■ About this exercise:
Scan the data beneath this task and copy each line that includes "FromQuery".

/---

(** The frame sent to the peer:
    [{type: config.type, requestId, ...payload, data: {...payload.data}}]
    where [payload] is the payload source without [clientId] and [type]. *)
Definition relayMessage (config : ApiRouteConfig) (requestId : string)
    (payloadSource : object) : object :=
  let payload := delete "clientId" (delete "type" payloadSource) in
  <["data" := JObj (spread (payload !! "data"))]>
    (payload ∪ <["requestId" := JStr requestId]> {["type" := JStr (cfg_type config)]}).

(** A timer armed by [setTimeout]: the delay, and the request ID and
    response handle its callback closes over. *)
Record timer : Type := mkTimer {
  t_delay : Z;
  t_requestId : string;
  t_res : nat
}.

(** The parameter pipeline of the handler, up to the point where the
    target client is looked up: extraction, coercion, custom validation
    and the required-parameter check.  [inl] is the body of the 400
    response. *)
Definition processParams `{Platform} (config : ApiRouteConfig) (req : Request)
    : object + object :=
  let allParamDefs := (cfg_requiredParams config ++ cfg_optionalParams config)%list in
  let params := extractParams req allParamDefs in
  match coerceParams allParamDefs params with
  | inl validationError => inl {["error" := JStr validationError]}
  | inr params =>
      match cfg_validateParams config ≫= (λ validate, validate params req) with
      | Some validationResult => inl validationResult
      | None =>
          match missingRequired (cfg_requiredParams config) params with
          | Some name => inl {["error" := JStr ("'" +:+ name +:+ "' is required")]}
          | None => inr params
          end
      end
  end.

(** The Express handler returned by [createApiRoute(config)], run for the
    request [req] with response handle [res] at clock reading [now].  It
    returns the new state and the timer it armed, if any. *)
Definition createApiRoute `{Platform} (config : ApiRouteConfig) (req : Request)
    (res : nat) (now : Z) (st : state) : state * option timer :=
  match processParams config req with
  | inl errorBody =>
      (set_responses (safeResponse res 400 (Some (JObj errorBody))) st, None)
  | inr params =>
      let clientId := params !! "clientId" in
      match getClient clientId st with
      | None =>
          (set_responses
             (safeResponse res 404 (Some (JObj {["error" := JStr "Invalid client ID"]}))) st,
           None)
      | Some client =>
          let requestId := requestId_of (cfg_type config) now in
          let st1 :=
            set_pending (insert requestId (pendingRequestData config res clientId now params)) st in
          let payloadSource :=
            match cfg_buildPayload config with
            | Some build => build params req
            | None => params
            end in
          let '(sent, st2) := client_send client (relayMessage config requestId payloadSource) st1 in
          if sent
          then (st2, Some (mkTimer (timeoutDuration config) requestId res))
          else
            (set_responses
               (safeResponse res 500
                  (Some (JObj {["error" := JStr "Failed to send request to Foundry client"]})))
               (set_pending (delete requestId) st2),
             None)
      end
  end.

(** The callback armed by [setTimeout] in the handler. *)
Definition timeoutCallback (requestId : string) (res : nat) (st : state) : state :=
  match pendingRequests st !! requestId with
  | Some _ =>
      set_responses
        (safeResponse res 408 (Some (JObj {["error" := JStr "Request timed out"]})))
        (set_pending (delete requestId) st)
  | None => st
  end.

(** ** The routers (routes/api/roll.ts, routes/api/chat.ts) *)

Definition rolls_buildPayload (params : object) (_ : Request) : object :=
  let payload : object := ∅ in
  let payload := match params !! "limit" with
                 | Some limit => if truthy (Some limit) then <["limit" := limit]> payload
                                 else payload
                 | None => payload
                 end in
  if truthy (params !! "clear") || truthy (params !! "refresh")
  then <["refresh" := JBool true]> (<["clear" := JBool true]> payload)
  else payload.

Definition route_rolls : ApiRouteConfig :=
  mkConfig "rolls"
    [mkParam "clientId" [FromQuery] (Some TString)]
    [mkParam "limit" [FromQuery] (Some TNumber);
     mkParam "clear" [FromQuery] (Some TBoolean);
     mkParam "refresh" [FromQuery] (Some TBoolean)]
    None None (Some rolls_buildPayload) None.

Definition route_lastroll : ApiRouteConfig :=
  mkConfig "last-roll"
    [mkParam "clientId" [FromQuery] (Some TString)]
    [] None None None None.

Definition route_roll : ApiRouteConfig :=
  mkConfig "roll"
    [mkParam "clientId" [FromQuery] (Some TString);
     mkParam "formula" [FromBody] (Some TString)]
    [mkParam "flavor" [FromBody] (Some TString);
     mkParam "createChatMessage" [FromBody] (Some TBoolean);
     mkParam "speaker" [FromBody] (Some TString);
     mkParam "whisper" [FromBody] (Some TArray)]
    None None None None.

Definition route_chat : ApiRouteConfig :=
  mkConfig "chat"
    [mkParam "clientId" [FromBody] (Some TString);
     mkParam "message" [FromBody] (Some TObject);
     mkParam "message.message" [FromBody] (Some TString);
     mkParam "message.speaker" [FromBody] (Some TString);
     mkParam "message.type" [FromBody] (Some TString)]
    [mkParam "message.timestamp" [FromBody] (Some TNumber);
     mkParam "message.whisper" [FromBody] (Some TBoolean);
     mkParam "message.blind" [FromBody] (Some TBoolean);
     mkParam "message.roll" [FromBody] (Some TObject)]
    None None None None.

Definition route_chat_messages : ApiRouteConfig :=
  mkConfig "chat-messages"
    [mkParam "clientId" [FromQuery] (Some TString)]
    [mkParam "limit" [FromQuery] (Some TNumber);
     mkParam "sort" [FromQuery] (Some TString);
     mkParam "order" [FromQuery] (Some TString);
     mkParam "user" [FromQuery] (Some TString);
     mkParam "type" [FromQuery] (Some TString)]
    None None None None.

(** The relay endpoints defined by the two routers: method, path, route. *)
Definition endpoints : list (string * string * ApiRouteConfig) :=
  [("GET", "/rolls", route_rolls);
   ("GET", "/lastroll", route_lastroll);
   ("POST", "/roll", route_roll);
   ("POST", "/chat", route_chat);
   ("GET", "/messages", route_chat_messages)].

\---

■ Task result:
    [mkParam "clientId" [FromQuery] (Some TString)]
    [mkParam "limit" [FromQuery] (Some TNumber);
     mkParam "clear" [FromQuery] (Some TBoolean);
     mkParam "refresh" [FromQuery] (Some TBoolean)]
    [mkParam "clientId" [FromQuery] (Some TString)]
    [mkParam "clientId" [FromQuery] (Some TString);
    [mkParam "clientId" [FromQuery] (Some TString)]
    [mkParam "limit" [FromQuery] (Some TNumber);
     mkParam "sort" [FromQuery] (Some TString);
     mkParam "order" [FromQuery] (Some TString);
     mkParam "user" [FromQuery] (Some TString);
     mkParam "type" [FromQuery] (Some TString)]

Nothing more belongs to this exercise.